I see psychogeography primarily in the effect of a place or places on my psyche/spirit.

I am acutely aware of my need for exercise. I keep thinking I should just go for a walk a lot. But I find there is no place to walk to. This in spite of there being sidewalks and lots of housing developments. Why don’t I want to walk, or even bike, there? I think it is the spiritual burden that suburban geography loads down on me. I remember biking once through some housing in Durham NC; it seemed like a necropolis to me. The houses were all like monuments and there were no people present. Both scary and depressing. I didn’t want to be there. And I still don’t.

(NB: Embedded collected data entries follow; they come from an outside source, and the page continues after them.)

(** C8.  A successful [refresh] leaves the database as it found it, and
    the same token is accepted again at every later clock reading at which
    it still decodes and the stored record has not expired. *)
Theorem refresh_not_rotated (db db' : Db) (t : token) (nd nc ni : Z)
    (a : AccessToken) :
  refresh settings db t nd nc ni = Ok (a, db') ->
  db' = db /\
  forall nd' nc' ni',
    is_ok (decode_token settings t nd') = true ->
    (forall pk rt claims,
        refresh_tokens db' !! pk = Some rt ->
        unverified_claims t = Some claims ->
        claims !! "jti" = Some (JStr (RefreshToken.jti rt)) ->
        nc' < RefreshToken.expires_at rt) ->
    exists a', refresh settings db' t nd' nc' ni' = Ok (a', db').
Proof.
  intros H. pose proof (refresh_db_unchanged _ _ _ _ _ _ _ H) as ->.
  split; [done|]. intros nd' nc' ni' Hdec Hexp.
  destruct (refresh_ok_checked _ _ _ _ _ _ _ H) as (data & Hd & Ht & Hj & Hs).
  rewrite (refresh_checked db t nd nc ni data) in H by done.
  destruct (decode_token settings t nd') as [data'|] eqn:Hd'; [|done].
  assert (data' = data) as -> by (by eapply decode_token_same_claims).
  rewrite (refresh_checked db t nd' nc' ni' data) by done.
  destruct (scalar_one_or_none _) as [[[pk rt]|]|] eqn:Hsel; cbn in H |- *; try done.
  apply scalar_one_or_none_Some, select_singleton in Hsel as [Hpk Hjti].
  destruct (RefreshToken.revoked rt); [done|].
  destruct (_ <=? nc); [done|].
  assert (Hlt : nc' < RefreshToken.expires_at rt).
  { apply decode_token_payload in Hd as (alg & sig & ->).
    apply (Hexp pk rt data); [done|done|].
    destruct (data !! "jti") as [v|]; [|done]. cbn in Hjti. by subst v. }
  rewrite (proj2 (Z.leb_gt _ _)) by done.
  destruct (int_of_jvalue _) as [uid|]; cbn in H |- *; [|done].
  destruct (scalar_one_or_none _) as [[user|]|]; cbn in H |- *; try done.
  destruct (negb _); [done|]. eauto.
Qed.

Lemma filter_key_unique {A K : Type} `{EqDecision K} (f : A -> K) (k : K)
    (l : list A) :
  NoDup (f <$> l) ->
  filter (λ x, f x = k) l = [] \/ exists x, filter (λ x, f x = k) l = [x].
Proof.
  induction l as [|a l IH]; [by left|].
  rewrite fmap_cons, NoDup_cons. intros [Ha Hl].
  rewrite filter_cons. destruct (decide (f a = k)) as [Hk|Hk]; [|by apply IH].
  right. exists a. f_equal.
  destruct (filter (λ x, f x = k) l) as [|b rest] eqn:Hf; [done|].
  assert (Hb : b ∈ filter (λ x, f x = k) l) by (rewrite Hf; apply list_elem_of_here).
  apply list_elem_of_filter in Hb as [Hbk Hbl].
  destruct Ha. rewrite Hk, <- Hbk. by apply list_elem_of_fmap_2.
Qed.

Lemma str_nonempty (n : Z) : PyStr.str n <> "".
Proof.
  unfold PyStr.str. destruct n as [|p|p]; cbn; [done| |done].
  unfold NilZero.string_of_uint.
  destruct (Pos.to_uint p) as [|d|d|d|d|d|d|d|d|d|d]; done.
Qed.

Lemma select_nil (db : Db) (j : string) :
  (forall rt, rt ∈ refresh_tokens db -> RefreshToken.jti rt <> j) ->
  select_refresh_token_by_jti db (JStr j) = [].
Proof.
  intros Hno.
  destruct (select_refresh_token_by_jti db (JStr j)) as [|[pk rt] rest] eqn:Hsel; [done|].
  assert (H : (pk, rt) ∈ select_refresh_token_by_jti db (JStr j))
    by (rewrite Hsel; apply list_elem_of_here).
  apply elem_of_select in H as [Hpk [= Hj]].
  destruct (Hno rt); [|done]. by eapply list_elem_of_lookup_2.
Qed.


(** C10.  A refresh token issued by [create_refresh_token], presented
    before its expiry while no record of the table has its identifier, is
    refused by [refresh] with the revoked-token failure, the one a revoked
    record produces, and by [logout] with the unknown-token failure. *)
Theorem refresh_unknown_jti_reported_revoked (db : Db) (user_id : Z)
    (jti : option string) (expires_days : option Z) (issued : Z)
    (uuid4 : string) (nd nc ni : Z) :
  let issue :=
    create_refresh_token settings user_id jti expires_days issued uuid4 in
  uuid4 <> "" ->
  nd < issue.2 ->
  (forall rt, rt ∈ refresh_tokens db -> RefreshToken.jti rt <> issue.1.2) ->
  refresh settings db issue.1.1 nd nc ni = Raise TokenRevoked /\
  logout settings db issue.1.1 nd = Raise UnknownToken /\
  (forall db' pk rt,
     select_refresh_token_by_jti db' (JStr issue.1.2) = [(pk, rt)] ->
     RefreshToken.revoked rt = true ->
     refresh settings db' issue.1.1 nd nc ni = Raise TokenRevoked).
Proof.
  intros issue Hu Hnd Hno.
  pose proof (decode_refresh_token settings user_id jti expires_days issued uuid4 nd) as Hdec.
  pose proof (create_refresh_token_jti settings user_id jti expires_days issued uuid4 Hu) as Hj.
  fold issue in Hdec, Hj. destruct issue as [[t j] exp]. cbn [fst snd] in *.
  rewrite (proj2 (Z.leb_gt _ _)) in Hdec by done.
  assert (Htyp : refresh_claims (PyStr.str user_id) j exp !! "typ" = Some (JStr "refresh"))
    by (unfold refresh_claims; by simplify_map_eq).
  assert (Hjti : refresh_claims (PyStr.str user_id) j exp !! "jti" = Some (JStr j))
    by (unfold refresh_claims; by simplify_map_eq).
  assert (Hsub : refresh_claims (PyStr.str user_id) j exp !! "sub"
                 = Some (JStr (PyStr.str user_id)))
    by (unfold refresh_claims; by simplify_map_eq).
  assert (Htj : truthy (refresh_claims (PyStr.str user_id) j exp !! "jti") = true).
  { rewrite Hjti. cbn. by rewrite bool_decide_eq_false_2. }
  assert (Hts : truthy (refresh_claims (PyStr.str user_id) j exp !! "sub") = true).
  { rewrite Hsub. cbn. rewrite bool_decide_eq_false_2; [done|apply str_nonempty]. }
  split_and!.
  - rewrite (refresh_checked db t nd nc ni _ Hdec Htyp Htj Hts).
    rewrite Hjti. change (default (JStr "") (Some (JStr j))) with (JStr j). by rewrite select_nil.
  - rewrite (logout_checked db t nd _ Hdec Htyp Htj).
    rewrite Hjti. change (default (JStr "") (Some (JStr j))) with (JStr j). by rewrite select_nil.
  - intros db' pk rt Hsel Hrev.
    rewrite (refresh_checked db' t nd nc ni _ Hdec Htyp Htj Hts).
    rewrite Hjti. change (default (JStr "") (Some (JStr j))) with (JStr j). rewrite Hsel. cbn. by rewrite Hrev.
Qed.

Lemma select_app (us : list User.t) (l : list RefreshToken.t)
    (row : RefreshToken.t) (j : jvalue) :
  select_refresh_token_by_jti {| users := us; refresh_tokens := l ++ [row] |} j =
  select_refresh_token_by_jti {| users := us; refresh_tokens := l |} j
  ++ (if decide (JStr (RefreshToken.jti row) = j) then [(length l, row)] else []).
Proof.
  unfold select_refresh_token_by_jti. cbn [refresh_tokens].
  rewrite imap_app, filter_app. cbn [imap]. rewrite Nat.add_0_r.
  by rewrite filter_cons.
Qed.

(** Replacing a row by one with the same identifier changes the selection
    by identifier at that row only. *)
Lemma select_insert (db : Db) (pk : nat) (rt rt' : RefreshToken.t) (j : jvalue) :
  refresh_tokens db !! pk = Some rt ->
  RefreshToken.jti rt' = RefreshToken.jti rt ->
  exists before after,
    select_refresh_token_by_jti db j =
      before ++ (if decide (JStr (RefreshToken.jti rt) = j) then [(pk, rt)] else [])
             ++ after /\
    select_refresh_token_by_jti
      {| users := users db; refresh_tokens := <[pk := rt']> (refresh_tokens db) |} j =
      before ++ (if decide (JStr (RefreshToken.jti rt) = j) then [(pk, rt')] else [])
             ++ after.
Proof.
  intros Hpk Hj. unfold select_refresh_token_by_jti. cbn [refresh_tokens].
  pose proof (lookup_lt_Some _ _ _ Hpk) as Hlt.
  pose proof (take_drop_middle _ _ _ Hpk) as Hmid.
  rewrite (insert_take_drop _ _ _ Hlt).
  set (l1 := take pk (refresh_tokens db)) in *.
  set (l2 := drop (S pk) (refresh_tokens db)) in *.
  assert (Hlen : length l1 = pk) by (subst l1; rewrite length_take_le; lia).
  rewrite <- Hmid.
  rewrite !imap_app, !filter_app, !imap_cons, !filter_cons.
  rewrite Hlen, Nat.add_0_r. cbn [snd]. rewrite Hj.
  destruct (decide (JStr (RefreshToken.jti rt) = j)); eexists _, _; split; reflexivity.
Qed.

Lemma app_singleton_inv {A} (l1 l2 : list A) (x y : A) :
  l1 ++ x :: l2 = [y] -> l1 = [] /\ l2 = [] /\ x = y.
Proof.
  destruct l1 as [|a l1]; cbn.
  - by intros [= -> ->].
  - intros [= _ H]. by destruct l1.
Qed.

Lemma revoked_one_set_revoked (db : Db) (pk : nat) (rt : RefreshToken.t)
    (j j' : jvalue) :
  select_refresh_token_by_jti db j' = [(pk, rt)] ->
  (j = j' \/ revoked_one db j) ->
  revoked_one (set_revoked db pk rt) j.
Proof.
  intros Hsel Hj. pose proof (select_singleton _ _ _ _ Hsel) as [Hpk Hjti].
  destruct (select_insert db pk rt (RefreshToken.revoke rt) j Hpk eq_refl)
    as (before & after & Hold & Hnew).
  unfold revoked_one, set_revoked. rewrite Hnew.
  destruct (decide (JStr (RefreshToken.jti rt) = j)) as [Heq|Hne].
  - assert (Hone : exists row, select_refresh_token_by_jti db j = [row]).
    { destruct Hj as [->|(pk0 & rt0 & -> & _)]; eauto. }
    destruct Hone as [row Hrow]. rewrite Hrow in Hold. symmetry in Hold.
    apply app_singleton_inv in Hold as (-> & -> & _).
    exists pk, (RefreshToken.revoke rt). done.
  - destruct Hj as [->|(pk0 & rt0 & Hsel0 & Hrev0)]; [done|].
    rewrite <- Hold. eauto.
Qed.




End AuthFacts.

(** ** Closed instances *)

(** C1, on the code.  [example_user] logs in at time 0 and presents the
    refresh token one second after its seven days: the token fails to
    decode with the expiry error, and [refresh] reports it as an invalid
    refresh token, not as an expired one; the blanket handler around
    [decode_token] has replaced the error. *)
Theorem refresh_expired_reported_invalid :
  (exists access,
     login default_settings example_verify example_db
           "ann@example.org" "s3cret" 0 0 "7c9e"
     = Ok ({| tp_access_token := access;
              tp_refresh_token := example_refresh_token |},
           example_db_logged_in)) /\
  decode_token default_settings example_refresh_token example_late
  = Raise ExpiredSignatureError /\
  refresh default_settings example_db_logged_in example_refresh_token
          example_late example_late example_late
  = Raise InvalidRefreshToken /\
  InvalidRefreshToken <> TokenExpired.
Proof.
  split_and!.
  - eexists. vm_compute. reflexivity.
  - vm_compute. reflexivity.
  - vm_compute. reflexivity.
  - discriminate.
Qed.


(** After the logout, a second login, a refresh and a second logout leave
    the first record revoked under its identifier. *)
Lemma refresh_record_jti_fixed_revoked_monotone_witness :
  exists rt',
    refresh_tokens
      (handle_all default_settings example_verify example_db_logged_out
         [Login "ann@example.org" "s3cret" 2000000 2000000 "b2d1";
          Refresh example_refresh_token 3000000 3000000 3000000;
          Logout example_refresh_token 4000000]) !! 0%nat = Some rt' /\
    RefreshToken.jti rt' = RefreshToken.jti (example_row true) /\
    (RefreshToken.revoked (example_row true) = true ->
     RefreshToken.revoked rt' = true).
Proof.
  apply (refresh_record_jti_fixed_revoked_monotone default_settings
           example_verify example_db_logged_out).
  reflexivity.
Defined.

I didn’t find this kind of oppression in my urban walking. There was variety, there were people, there were things taking place. I once made Tom Shaw angry with me by remarking that what we saw in walks in “nature,” I saw in urban walks, looking in shop windows, looking at the great variety of things going on. He rejected the very idea. I guess he found the urban landscape as rebarbative as I find the suburban.

The other meaning of “no place to walk to” is that there is no destination to go. I like walking here when I have some place to go, some errand to run, some purpose in mind. In a city, I could take just random walks, exploring. Here there is nothing, no one, to explore except my purposive activities.

For me at least, a suburban drive is impossible.